Bis es zum ersten Mal knallt. H rettet die Lage und seine zwei Beifahrer dazu, schon redet ihn niemand mehr schwach an. Bei aller Dankbarkeit wird das Misstrauen gegen ihn jedoch nicht weniger, allmählich wird es Zeit, mehr über H zu erfahren. Da kommt dann Regisseur Guy Ritchie ins Spiel. Schicht um Schicht legt er die Beweggründe frei, die hinter dem Handeln seiner Figuren stecken. Die haben vordergründig nichts gemeinsam und keinerlei bösen Plan - bis Ritchie mehrfach den zentralen Moment des Films durchspielt, einen Überfall, gezeigt aus unterschiedlichen Perspektiven. Dabei gibt sich "Cash Truck" allmählich als Rachethriller zu erkennen, aber das klingt viel zu langweilig. Eigentlich beginnt Ritchie bei einer legalen Dienstleister-Realität, um dann abzuschweifen in etliche Unterwelten, die er näher an die Hölle rückt, als es das Action-Kino sonst wagt.
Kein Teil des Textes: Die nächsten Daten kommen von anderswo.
(* ===== verification/MuxDelivery.v ===== *)
(** * Properties of the multiplexer of file [Multiplexer]

    Delivery order of the responses of every call, absence of panics, what a
    transport failure does to the waiting calls, and the two ways in which the
    component can lose liveness. *)

From S2P Require Import Prelude GoString Rpc Errors Chan Multiplexer.

(** ** Delivery order *)
Definition reads_of (l : label) : list Rpc := match l with EnvRead rpc => [rpc] | _ => [] end.
Definition reads (h : list label) : list Rpc := h ≫= reads_of.

Definition recvs_of (t : nat) (l : label) : list Rpc :=
  match l with LRecv t' rpc => if decide (t' = t) then [rpc] else [] | _ => [] end.
(** The Rpcs that call [t] received. *)
Definition recvs (t : nat) (h : list label) : list Rpc := h ≫= recvs_of t.

Definition sends_of (l : label) : list (Rpc * nat) :=
  match l with LSend rpc c => [(rpc, c)] | _ => [] end.
Definition all_sends (h : list label) : list (Rpc * nat) := h ≫= sends_of.
(** The Rpcs the read loop put into channel [c]. *)
Definition sends (c : nat) (h : list label) : list Rpc :=
  (filter (λ x, x.2 = c) (all_sends h)).*1.

Lemma reads_snoc h l : reads (h ++ [l]) = reads h ++ reads_of l.
Proof. unfold reads. by rewrite bind_app, bind_singleton. Qed.
Lemma recvs_snoc t h l : recvs t (h ++ [l]) = recvs t h ++ recvs_of t l.
Proof. unfold recvs. by rewrite bind_app, bind_singleton. Qed.
Lemma all_sends_snoc h l : all_sends (h ++ [l]) = all_sends h ++ sends_of l.
Proof. unfold all_sends. by rewrite bind_app, bind_singleton. Qed.
Lemma sends_snoc c h l :
  sends c (h ++ [l]) = sends c h ++ (filter (λ x, x.2 = c) (sends_of l)).*1.
Proof. unfold sends. by rewrite all_sends_snoc, filter_app, fmap_app. Qed.

(** The Rpc the read loop is working on. *)
Definition in_hand (s : mux) : list Rpc :=
  match m_reader s with RHandle rpc | RSend rpc _ => [rpc] | _ => [] end.

Record deliv_inv (h : list label) (s : mux) : Prop := {
  (* what was put into a caller's channel was received, in order, or is in it *)
  dl_chan t k p id c :
    m_callers s !! t = Some (k, p) → pc_chan p = Some (id, c) →
    ∃ ch, m_chans s !! c = Some ch ∧ recvs t h ++ ch_buf ch = sends c h;
  dl_none t : (∀ k p, m_callers s !! t = Some (k, p) → pc_id p = None) → recvs t h = [];
  dl_unused c : m_chans s !! c = None → sends c h = [];
  (* what a caller received carries its id *)
  dl_id t k p id :
    m_callers s !! t = Some (k, p) → pc_id p = Some id →
    Forall (λ rpc, rpc_Id rpc = id) (recvs t h) ∧ recvs t h `sublist_of` (all_sends h).*1;
  (* what was put into channels was read from the transport before, in order *)
  dl_reads : (all_sends h).*1 ++ in_hand s `sublist_of` reads h }.

Definition silent (l : label) : Prop :=
  reads_of l = [] ∧ (∀ t, recvs_of t l = []) ∧ sends_of l = [].

(** A step that moves no Rpc. *)
Lemma deliv_silent h s l s' :
  deliv_inv h s → silent l →
  (∀ t k' p', m_callers s' !! t = Some (k', p') →
     (pc_id p' = None ∧ pc_chan p' = None ∧
      (∀ k p, m_callers s !! t = Some (k, p) → pc_id p = None)) ∨
     ∃ k p, m_callers s !! t = Some (k, p) ∧ pc_id p' = pc_id p ∧
       (pc_chan p' = pc_chan p ∨ pc_chan p' = None)) →
  (∀ t, m_callers s' !! t = None → m_callers s !! t = None) →
  (∀ c ch, m_chans s !! c = Some ch → ∃ ch', m_chans s' !! c = Some ch' ∧ ch_buf ch' = ch_buf ch) →
  in_hand s' `sublist_of` in_hand s →
  deliv_inv (h ++ [l]) s'.
Proof.
  intros [] (Hr & Hrv & Hse) Hcal Hnone Hch Hin.
  assert (Hrecvs : ∀ t, recvs t (h ++ [l]) = recvs t h)
    by (intros; by rewrite recvs_snoc, Hrv, app_nil_r).
  assert (Hsends : ∀ c, sends c (h ++ [l]) = sends c h)
    by (intros; rewrite sends_snoc, Hse; simpl; by rewrite app_nil_r).
  assert (Hall : all_sends (h ++ [l]) = all_sends h) by (by rewrite all_sends_snoc, Hse, app_nil_r).
  split.
  - intros t k' p' id c Ht Hp. rewrite Hrecvs, Hsends.
    destruct (Hcal _ _ _ Ht) as [(_ & Hn & _)|(k & p & Hq & _ & [Heq|Heq])]; [congruence| |congruence].
    rewrite Hp in Heq. destruct (dl_chan0 t k p id c Hq) as (ch & Hc & <-); [done|].
    destruct (Hch _ _ Hc) as (ch' & Hc' & <-). by exists ch'.
  - intros t Hn. rewrite Hrecvs. apply dl_none0. intros k p Hq.
    destruct (m_callers s' !! t) as [[k' p']|] eqn:E; [|apply Hnone in E; congruence].
    destruct (Hcal _ _ _ E) as [(_ & _ & H)|(k2 & p2 & Hq2 & Heq & _)]; [by eapply H|].
    simplify_eq. rewrite <-Heq. eauto.
  - intros c Hc. rewrite Hsends. apply dl_unused0. destruct (m_chans s !! c) eqn:E; [|done].
    destruct (Hch _ _ E) as (? & ? & _). congruence.
  - intros t k' p' id Ht Hp. rewrite Hrecvs, Hall.
    destruct (Hcal _ _ _ Ht) as [(Hn & _)|(k & p & Hq & Heq & _)]; [congruence|].
    rewrite Hp in Heq. eauto.
  - rewrite Hall, reads_snoc, Hr, app_nil_r. etrans; [|exact dl_reads0].
    by apply sublist_app.
Qed.

(** The silent step of one caller. *)
Lemma deliv_set_caller h s l t k p k' p' :
  deliv_inv h s → silent l → m_callers s !! t = Some (k, p) →
  pc_id p' = pc_id p → (pc_chan p' = pc_chan p ∨ pc_chan p' = None) →
  deliv_inv (h ++ [l]) (set_caller t k' p' s).
Proof.
  intros Hd Hl Ht Hid Hch. eapply deliv_silent; [done..| | | |done]; simpl.
  - intros t' k2 p2. rewrite lookup_insert_Some. intros [[<- [= <- <-]]|[Hne Hq]]; right; eauto 10.
  - intros t'. rewrite lookup_insert_None. tauto.
  - eauto.
Qed.

Lemma deliv_eq h s s' :
  deliv_inv h s → m_callers s' = m_callers s → m_chans s' = m_chans s →
  in_hand s' = in_hand s → deliv_inv h s'.
Proof. intros [] H1 H2 H3. split; rewrite ?H1, ?H2, ?H3; done. Qed.

Lemma deliv_new_id h s t k :
  deliv_inv h s → m_callers s !! t = Some (k, PNewId) →
  deliv_inv (h ++ [LNewId t]) (set_caller t k (PRegister (new_id s) (new_chan s)) (alloc s)).
Proof.
  intros [] Ht.
  pose proof (new_chan_fresh s) as Hf.
  assert (Hrt : recvs t h = []) by (apply dl_none0; intros; by simplify_eq).
  assert (Hrecvs : ∀ t', recvs t' (h ++ [LNewId t]) = recvs t' h)
    by (intros; by rewrite recvs_snoc, app_nil_r).
  assert (Hsends : ∀ c, sends c (h ++ [LNewId t]) = sends c h)
    by (intros; rewrite sends_snoc; simpl; by rewrite app_nil_r).
  assert (Hall : all_sends (h ++ [LNewId t]) = all_sends h) by (by rewrite all_sends_snoc, app_nil_r).
  split; simpl; setoid_rewrite Hrecvs || idtac.
  - intros t' k' p' id c. rewrite lookup_insert_Some, Hsends.
    intros [[<- [= <- <-]]|[Hne Hq]] Hp; simplify_eq/=.
    + exists (make_chan 1). rewrite lookup_insert_eq, Hrt, dl_unused0 by done. done.
    + destruct (dl_chan0 _ _ _ _ _ Hq Hp) as (ch & Hc & Heq). exists ch.
      rewrite lookup_insert_ne; [done|]. intros <-. congruence.
  - intros t' Hn. apply dl_none0. intros k' p' Hq. destruct (decide (t = t')) as [<-|Hne].
    + by simplify_eq.
    + eapply Hn. by rewrite lookup_insert_ne.
  - intros c [Hc _]%lookup_insert_None. rewrite Hsends. by apply dl_unused0.
  - intros t' k' p' id. rewrite lookup_insert_Some, Hall.
    intros [[<- [= <- <-]]|[Hne Hq]] Hp; [|by eauto].
    rewrite Hrt. split; [constructor|apply sublist_nil_l].
  - rewrite Hall, reads_snoc, app_nil_r. done.
Qed.

Lemma deliv_read h s rpc :
  deliv_inv h s → m_reader s = RRead →
  deliv_inv (h ++ [EnvRead rpc]) (set_reader (RHandle rpc) s).
Proof.
  intros [] Hr.
  assert (Hall : all_sends (h ++ [EnvRead rpc]) = all_sends h) by (by rewrite all_sends_snoc, app_nil_r).
  split; simpl.
  - intros. rewrite recvs_snoc, sends_snoc. simpl. rewrite !app_nil_r. eauto.
  - intros. rewrite recvs_snoc, app_nil_r. eauto.
  - intros. rewrite sends_snoc. simpl. rewrite app_nil_r. eauto.
  - intros. rewrite recvs_snoc, Hall, app_nil_r. eauto.
  - rewrite Hall, reads_snoc. simpl. apply sublist_app; [|done].
    unfold in_hand in dl_reads0. rewrite Hr, app_nil_r in dl_reads0. done.
Qed.

Lemma deliv_send h s rpc c ch ch' :
  mux_inv s → deliv_inv h s → m_reader s = RSend rpc c → m_chans s !! c = Some ch →
  ch_buf ch' = ch_buf ch ++ [rpc] →
  deliv_inv (h ++ [LSend rpc c]) (set_reader RRead (set_chans (<[c := ch']> (m_chans s)) s)).
Proof.
  intros Hinv [] Hr Hc Hbuf.
  assert (Hsends : ∀ c', sends c' (h ++ [LSend rpc c]) =
    sends c' h ++ if decide (c = c') then [rpc] else []).
  { intros c'. rewrite sends_snoc. f_equal. simpl. rewrite filter_cons, filter_nil. simpl.
    by repeat case_decide. }
  assert (Hall : all_sends (h ++ [LSend rpc c]) = all_sends h ++ [(rpc, c)])
    by (by rewrite all_sends_snoc).
  split; simpl.
  - intros t k p id c' Ht Hp. rewrite recvs_snoc, Hsends, app_nil_r.
    destruct (dl_chan0 _ _ _ _ _ Ht Hp) as (ch0 & Hc0 & <-).
    destruct (decide (c = c')) as [<-|Hne].
    + exists ch'. rewrite lookup_insert_eq. simplify_eq. by rewrite Hbuf, app_assoc.
    + exists ch0. rewrite lookup_insert_ne by done. by rewrite app_nil_r.
  - intros. rewrite recvs_snoc, app_nil_r. eauto.
  - intros c' [Hc' Hne]%lookup_insert_None. rewrite Hsends, decide_False, app_nil_r; auto.
  - intros t k p id Ht Hp. rewrite recvs_snoc, Hall, fmap_app, app_nil_r.
    destruct (dl_id0 _ _ _ _ Ht Hp). split; [done|]. by apply sublist_inserts_r.
  - rewrite Hall, reads_snoc, fmap_app, app_nil_r. simpl. rewrite app_nil_r.
    unfold in_hand in dl_reads0. by rewrite Hr in dl_reads0.
Qed.

Lemma sends_sublist c h : sends c h `sublist_of` (all_sends h).*1.
Proof. unfold sends. apply fmap_sublist, sublist_filter. Qed.

Lemma deliv_recv h s t k p id c ch rpc ch' :
  mux_inv s → deliv_inv h s → m_callers s !! t = Some (k, p) → recv_from p = Some (id, c) →
  m_chans s !! c = Some ch → chan_recv ch = Some (Some rpc, ch') →
  deliv_inv (h ++ [LRecv t rpc])
    (set_caller t k (after_recv (GotRpc rpc) p) (set_chans (<[c := ch']> (m_chans s)) s)).
Proof.
  intros Hinv [] Ht Hr Hc Hrecv. pose proof (recv_from_chan _ _ _ Hr) as Hpc.
  destruct (inv_recv s t k p id c ch rpc ch' Hinv Ht Hr Hc Hrecv) as [Hid _].
  apply chan_recv_Some in Hrecv as (Hbuf & _ & _).
  destruct (after_recv_ids (GotRpc rpc) p) as (Hi & Hch & _).
  assert (Hrecvs : ∀ t', recvs t' (h ++ [LRecv t rpc]) =
    recvs t' h ++ if decide (t = t') then [rpc] else []) by (intros; by rewrite recvs_snoc).
  assert (Hsends : ∀ c, sends c (h ++ [LRecv t rpc]) = sends c h)
    by (intros; rewrite sends_snoc; simpl; by rewrite app_nil_r).
  assert (Hall : all_sends (h ++ [LRecv t rpc]) = all_sends h) by (by rewrite all_sends_snoc, app_nil_r).
  destruct (dl_chan0 _ _ _ _ _ Ht Hpc) as (ch0 & Hc0 & Heq). simplify_eq.
  assert (Heq' : (recvs t h ++ [rpc]) ++ ch_buf ch' = sends c h)
    by (rewrite <-Heq, Hbuf, <-app_assoc; done).
  split; simpl.
  - intros t' k' p' id' c'. rewrite lookup_insert_Some, Hsends, Hrecvs.
    intros [[<- [= <- <-]]|[Hne Hq]] Hp.
    + rewrite Hch, Hpc in Hp. simplify_eq. exists ch'. by rewrite lookup_insert_eq, decide_True.
    + destruct (dl_chan0 _ _ _ _ _ Hq Hp) as (ch1 & Hc1 & <-). exists ch1.
      rewrite lookup_insert_ne, decide_False, app_nil_r by
        (done || (intros <-; destruct Hne; eapply (inv_chans s Hinv); eauto)). done.
  - intros t' Hn. rewrite Hrecvs. destruct (decide (t = t')) as [<-|Hne].
    + specialize (Hn k (after_recv (GotRpc rpc) p)). rewrite lookup_insert_eq in Hn.
      rewrite Hi, (pc_chan_id _ _ _ Hpc) in Hn. by specialize (Hn eq_refl).
    + rewrite app_nil_r. apply dl_none0. intros k' p' Hq. eapply Hn.
      by rewrite lookup_insert_ne.
  - intros c' [Hc' Hne]%lookup_insert_None. rewrite Hsends. auto.
  - intros t' k' p' id'. rewrite lookup_insert_Some, Hrecvs, Hall.
    intros [[<- [= <- <-]]|[Hne Hq]] Hp.
    + rewrite Hi, (pc_chan_id _ _ _ Hpc) in Hp. simplify_eq. rewrite decide_True by done.
      destruct (dl_id0 _ _ _ _ Ht (pc_chan_id _ _ _ Hpc)) as [Hf _]. split.
      * apply Forall_app. split; [done|]. by apply Forall_singleton.
      * etrans; [|apply (sends_sublist c)]. rewrite <-Heq'. by apply sublist_inserts_r.
    + rewrite decide_False, app_nil_r by done. eauto.
  - rewrite Hall, reads_snoc, app_nil_r. done.
Qed.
Die Gangster, die diese Welten bevölkern, betreiben ihren Beruf mit viel Gewalt. Ritchie allerdings setzt ihrem Alltag noch eins drauf, er gibt ihnen einen Grund für zunehmende Grausamkeit, was selbst manche Hartgesottene im Business überfordert. Er zeigt, wie unter Druck Monster entstehen können - die Figur seines Freundes Statham nimmt er da nicht aus. Dabei lässt er den Film immer mal wieder ans Horror-Genre rempeln: Die Bilder werden nicht vom Action-Schnitt zerhäckselt, sondern gleiten schwer und prächtig über die Leinwand, im Soundtrack hört man Country-Gassenhauer in fantastisch verzerrten Versionen. Das Licht nimmt ab, in allen Ecken sieht man schon Gespenster. Von den Menschentypen, die das Kino so anbietet, werden hier die Strategen gefeiert. Aber, soviel zeigt "Cash Truck", auch die sind hilflos gegen Monster.

Wrath of Man, USA 2021. Buch und Regie: Guy Ritchie. Musik: Christopher Benstead. Mit Jason Statham, Josh Hartnett, Scott Eastwood, Eddie Marsan. 119 Min. Studiocanal. Ab 29. Juli im Kino.